What to work on: Look through the records, and wherever the string "Definition" turns up, copy out that line.
-- Opening Marker --
Lemma wp_bounded_json json max label (Q : Result ApprovalRepositoryError string → Db → N → Prop) s n :
  (∀ text, json = inr text → Q (Ok text) s n) → (∀ e, Q (Err e) s n) → wp (bounded_json json max label) Q s n.
Proof.
  intros Hok Herr. unfold bounded_json. wp_step. apply wp_wire; [|auto]. intros text Ht.
  wp_step. wp_step; [|auto]. intros _. apply wp_ret. auto.
Qed.

Lemma reads_active category hash : reads (active_for_subject category hash).
Proof.
  unfold active_for_subject. apply reads_bind; [apply reads_wire|]. intros text.
  apply reads_bind; [apply reads_execute|]. intros _. apply reads_bind; [apply reads_get|]. intros s.
  destruct (head _) as [[id row]|]; [|apply reads_ret].
  apply reads_bind; [apply reads_sql_result, map_snapshot_calm|]. intros. apply reads_ret.
Qed.

Lemma reads_owner goal : reads (owner_for_goal goal).
Proof.
  unfold owner_for_goal. apply reads_bind; [apply reads_execute|]. intros _.
  apply reads_bind; [apply reads_get|]. intros s. apply reads_ok_or.
Qed.

Lemma reads_refs subject : reads (validate_subject_refs subject).
Proof.
  unfold validate_subject_refs. apply reads_bind; [|intros _]; (case_match; [|apply reads_ret]);
    (apply reads_bind; [apply reads_execute|intros _]; apply reads_bind; [apply reads_get|intros; apply reads_ensure]).
Qed.

Lemma wp_validate_create create (Q : Result ApprovalRepositoryError unit → Db → N → Prop) s n :
  (is_blank (cr_summary create) = false → (cr_created_at_ms create < cr_expires_at_ms create)%Z →
   Forall (λ a, artifact_validate a = Ok tt) (cr_artifacts create) → Q (Ok tt) s n) →
  (∀ e, Q (Err e) s n) → wp (validate_create create) Q s n.
Proof.
  intros Hok Herr. unfold validate_create. wp_step. wp_step; [|auto]. rewrite negb_true_iff, !orb_false_iff.
  intros [[Hb _] Ht%Z.leb_gt]. apply wp_contract; [apply calm_each, artifact_calm| |auto]. intros u Hu.
  apply each_ok in Hu. destruct u. by apply Hok.
Qed.

(** The row of a valid request parses as a pending approval. *)
Definition new_row (subject : ApprovalSubject) (owner category risk hash subject_text artifacts_text : string)
    (create : ApprovalCreate) : RequestRow :=
  {| rq_goal_id := sj_goal_id subject; rq_attempt_id := sj_attempt_id subject; rq_job_id := sj_job_id subject;
     rq_owner_id := owner; rq_category := category; rq_risk := risk; rq_subject_json := subject_text;
     rq_subject_hash := hash; rq_summary := cr_summary create; rq_artifacts_json := artifacts_text;
     rq_created_at_ms := cr_created_at_ms create; rq_expires_at_ms := cr_expires_at_ms create;
     rq_status := "pending"; rq_version := 0; rq_resolution_principal := None; rq_resolution_channel := None;
     rq_resolution_time_ms := None; rq_resolution_reason := None |}.

Lemma new_row_ok `{!ApprovalLaws} id subject owner category risk hash subject_text artifacts_text create :
  is_blank (cr_summary create) = false → (cr_created_at_ms create < cr_expires_at_ms create)%Z →
  Forall (λ a, artifact_validate a = Ok tt) (cr_artifacts create) →
  subject_hash subject = Ok hash → category_json (sj_category subject) = inr category →
  risk_json (cr_risk create) = inr risk → subject_json subject = inr subject_text →
  artifacts_json (cr_artifacts create) = inr artifacts_text →
  ∃ a, map_snapshot id (new_row subject owner category risk hash subject_text artifacts_text create) = Ok a
    ∧ ap_status a = ApprovalStatus.Pending ∧ ap_version a = 0.
Proof.
  intros Hb Ht Hart Hh Hc Hr Hs Hf.
  exists (row_snapshot id (new_row subject owner category risk hash subject_text artifacts_text create)
            ApprovalStatus.Pending (sj_category subject) (cr_risk create) subject (cr_artifacts create)).
  split; [|done]. apply map_snapshot_ok.
  exists ApprovalStatus.Pending, (sj_category subject), (cr_risk create), subject, (cr_artifacts create).
  split_and!; [done| |done|].
  - split_and!; cbn; [by apply category_read_back|by apply risk_read_back|by apply subject_read_back|
                      by apply artifacts_read_back].
  - apply validate_ok. split_and!; [|done| |done].
    + unfold validate_identity. cbn. by rewrite !bool_decide_eq_true_2.
    + unfold validate_content. cbn. rewrite Hb, (proj2 (Z.ltb_lt _ _) Ht). cbn. rewrite andb_true_r.
      apply forallb_forall. intros a Ha%list_elem_of_In. rewrite Forall_forall in Hart. unfold artifact_valid.
      by rewrite Hart.
Qed.

Lemma create_plan_ok `{!ApprovalLaws} create s n :
  wp (create_plan create) (learns s (λ p, ∀ i, inserting p = Some i → intent_ok policy s i)) s n.
Proof.
  unfold create_plan. wp_step. apply wp_validate_create; [|done]. intros Hb Ht Hart.
  wp_step. apply wp_contract; [apply canonicalized_calm| |done]. intros subject _.
  wp_step. apply wp_contract; [apply subject_hash_calm| |done]. intros hash Hh.
  wp_step. apply wp_wire; [|done]. intros category Hc.
  wp_step. apply wp_reads; [apply reads_active|]. intros [[existing|]|e|] n1 Hn1; try done.
  { wp_step. wp_step; [|done]. intros _. by apply wp_ret. }
  wp_step. apply wp_reads; [apply reads_owner|]. intros [owner|e|] n2 Hn2; try done.
  wp_step. apply wp_reads; [apply reads_refs|]. intros [[]|e|] n3 Hn3; try done.
  wp_step. wp_step. wp_step. apply wp_bounded_json; [|done]. intros st Hs.
  wp_step. apply wp_bounded_json; [|done]. intros af Hf. wp_step. apply wp_wire; [|done]. intros risk Hr.
  apply wp_ret. split; [done|]. intros i [= <-]. by eapply new_row_ok.
Qed.

Lemma plan_ok `{!ApprovalLaws} q s n :
  inv policy s → wp (plan q) (learns s (λ o, ∀ i, o = Some i → intent_ok policy s i)) s n.
Proof.
  intros Hi. destruct q; cbn [plan]; wp_step; (eapply wp_mono; [
    first [by apply create_plan_ok|by apply resolve_plan_ok|by apply expire_plan_ok|by apply deny_plan_ok
          |by apply claim_plan_ok|by apply finish_plan_ok]|]);
    (intros [p|e|] s' n' Hp; [destruct Hp as [-> Hp]; apply wp_ret; split; [done|]|exact Hp|done]); auto;
    intros i [= <-]; done.
Qed.

(** ** The invariant of a run *)

(** The same approvals. *)
Definition same_core s s' : Prop :=
  db_requests s' = db_requests s ∧ db_events s' = db_events s ∧ db_operations s' = db_operations s
  ∧ db_receipts s' = db_receipts s.

Lemma same_core_keeps s s' : same_core s s' → inv policy s → inv policy s' ∧ evolves s s'.
Proof.
  intros (Hr & He & Ho & Hc) [I1 I2 I3 I4 I5 I6]. split.
  - constructor; rewrite ?Hr, ?He, ?Ho, ?Hc; try done. intros id row Hrow.
    eapply (row_ok_frame _ s); [by rewrite Hc|by rewrite Ho| |auto]. unfold events_of. by rewrite He.
  - constructor; rewrite ?Hr, ?He, ?Ho, ?Hc; [|done| |done]; intros; eexists; (split; [done|reflexivity]).
Qed.

Abbreviation notes := (λ s (r : Result ApprovalRepositoryError unit) s' (_ : N), r ≠ Panic ∧ same_core s s').

Lemma insert_delivery_core d s n : wp (insert_delivery d) (notes s) s n.
Proof.
  unfold insert_delivery. wp_step. apply wp_sql_statement; [intros n1|done]. wp_step. wp_step.
  case_match; [by apply wp_ret|]. wp_step. apply wp_constraint; [intros _|done].
  wp_step. apply wp_constraint; [intros _|done]. by wp_step.
Qed.

Lemma update_delivery_core correlation f s n : wp (update_delivery correlation f) (notes s) s n.
Proof.
  unfold update_delivery. wp_step. apply wp_sql_statement; [intros n1|done]. wp_step. wp_step.
  destruct (by_correlation _ _) as [[key row]|]; by wp_step.
Qed.

Lemma note_core c s n : wp (note c) (notes s) s n.
Proof.
  destruct c; cbn [note]; [|apply update_delivery_core..| |].
  - unfold record_delivery_pending. wp_step. wp_step. apply wp_get_known; [|done]. intros a row n1 _ _.
    wp_step. wp_step; [|done]. intros _. wp_step. eapply wp_mono; [apply insert_delivery_core|].
    intros [u|e|] s' n' [Hp Hc]; [|done..]. wp_step. unfold delivery_for_correlation. wp_step.
    apply wp_sql_statement; [intros n2|done]. wp_step. wp_step. apply wp_ret. wp_step; [|done]. intros d _. by apply wp_ret.
  - unfold record_external_request. wp_step. apply wp_sql_statement; [intros n1|done]. by wp_step.
  - unfold record_external_resolution. wp_step. apply wp_sql_statement; [intros n1|done]. wp_step. wp_step.
    case_match; [|by wp_step]. wp_step. wp_step; [|done]. intros _. wp_step. apply wp_constraint; [intros _|done].
    by wp_step.
Qed.

Lemma perform_ok `{!ApprovalLaws} i s n :
  inv policy s → intent_ok policy s i →
  wp (perform i) (λ r s' _, r ≠ Panic ∧ inv policy s' ∧ evolves s s') s n.
Proof.
  intros Hi Hok. assert (inv policy s ∧ evolves s s) as Hsame by by split.
  assert (∀ (P : unit → Db → Prop) r s', writes s P r s' → (∀ s', P tt s' → inv policy s' ∧ evolves s s') →
            r ≠ Panic ∧ inv policy s' ∧ evolves s s') as Hw.
  { intros P [[]|e|] s' Hw HP; cbn in Hw; [|by subst|done]. split; [done|auto]. }
  destruct i as [id row|current next r|id op now|receipt current next]; cbn [perform].
  - eapply wp_mono; [apply wp_persist_request|]. intros r s' n' Hr. eapply Hw; [exact Hr|].
    intros t (? & ? & ->). by apply inserted_keeps.
  - eapply wp_mono; [apply wp_persist_resolution|]. intros res s' n' Hr. eapply Hw; [exact Hr|].
    intros t (row & ? & ? & ? & ->). by apply resolved_keeps.
  - wp_step. eapply wp_mono; [apply wp_claim_operation|]. intros [changed|e|] s' n' Hr; cbn in Hr; [|by subst|done].
    apply wp_ret. split; [done|]. destruct changed; [|by subst]. destruct Hr as (? & _ & ? & ->). by apply claimed_keeps.
  - eapply wp_mono; [apply wp_persist_receipt|]. intros res s' n' Hr. eapply Hw; [exact Hr|].
    intros t (row & json & ? & ? & ? & ? & ? & ->). by eapply consumed_keeps.
Qed.

Record world_ok (w : World) : Prop := {
  wo_db : inv policy (w_db w);
  wo_intents : Forall (intent_ok policy (w_db w)) (w_intents w);
}.

Lemma intents_evolve s s' l : evolves s s' → Forall (intent_ok policy s) l → Forall (intent_ok policy s') l.
Proof. intros He Hl. eapply Forall_impl; [done|]. intros i. by apply intent_evolves. Qed.

Lemma wp_outcome {A} (m : Repo A) Q s n r s' n' : m s n = (r, s', n') → wp m Q s n → Q r s' n'.
Proof. unfold wp. by intros ->. Qed.

Lemma world_step_ok `{!ApprovalLaws} w w' : step w w' → world_ok w → world_ok w' ∧ evolves (w_db w) (w_db w').
Proof.
  intros Hstep [Hi Hl]. destruct Hstep as [q s n l r s' n' Hp|i s n l r s' n' Hin Hp|c s n l r s' n' Hp|o a j s n n' l];
    cbn in *.
  - pose proof (wp_outcome _ _ _ _ _ _ _ Hp (plan_ok q s n Hi)) as Hr. cbn in Hr.
    destruct r as [oi|e|]; cbn in Hr; [|subst s'; by split; [constructor|]|done].
    destruct Hr as [-> Hr]. split; [|done]. constructor; cbn; [done|]. destruct oi as [i|]; [|done].
    constructor; auto.
  - rewrite Forall_forall in Hl. pose proof (wp_outcome _ _ _ _ _ _ _ Hp (perform_ok i s n Hi (Hl i Hin))) as (_ & ? & ?).
    split; [|done]. constructor; [done|]. eapply intents_evolve; [done|]. by apply Forall_forall.
  - pose proof (wp_outcome _ _ _ _ _ _ _ Hp (note_core c s n)) as [_ Hc].
    destruct (same_core_keeps _ _ Hc Hi) as [? He]. split; [|done]. constructor; [done|]. by eapply intents_evolve.
  - destruct (same_core_keeps s (with_goals o a j s)) as [? He]; [done..|]. split; [|done]. constructor; [done|].
    by eapply intents_evolve.
Qed.

Lemma world_steps_ok `{!ApprovalLaws} w w' : steps w w' → world_ok w → world_ok w' ∧ evolves (w_db w) (w_db w').
Proof.
  induction 1 as [|w1 w2 w3 Hstep Hsteps IH]; intros Hok; [by split|].
  destruct (world_step_ok _ _ Hstep Hok) as [Hok2 He]. destruct (IH Hok2) as [Hok3 He']. split; [done|]. by etrans.
Qed.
-- Closing Marker --
Written answer:
Definition new_row (subject : ApprovalSubject) (owner category risk hash subject_text artifacts_text : string)
Definition same_core s s' : Prop :=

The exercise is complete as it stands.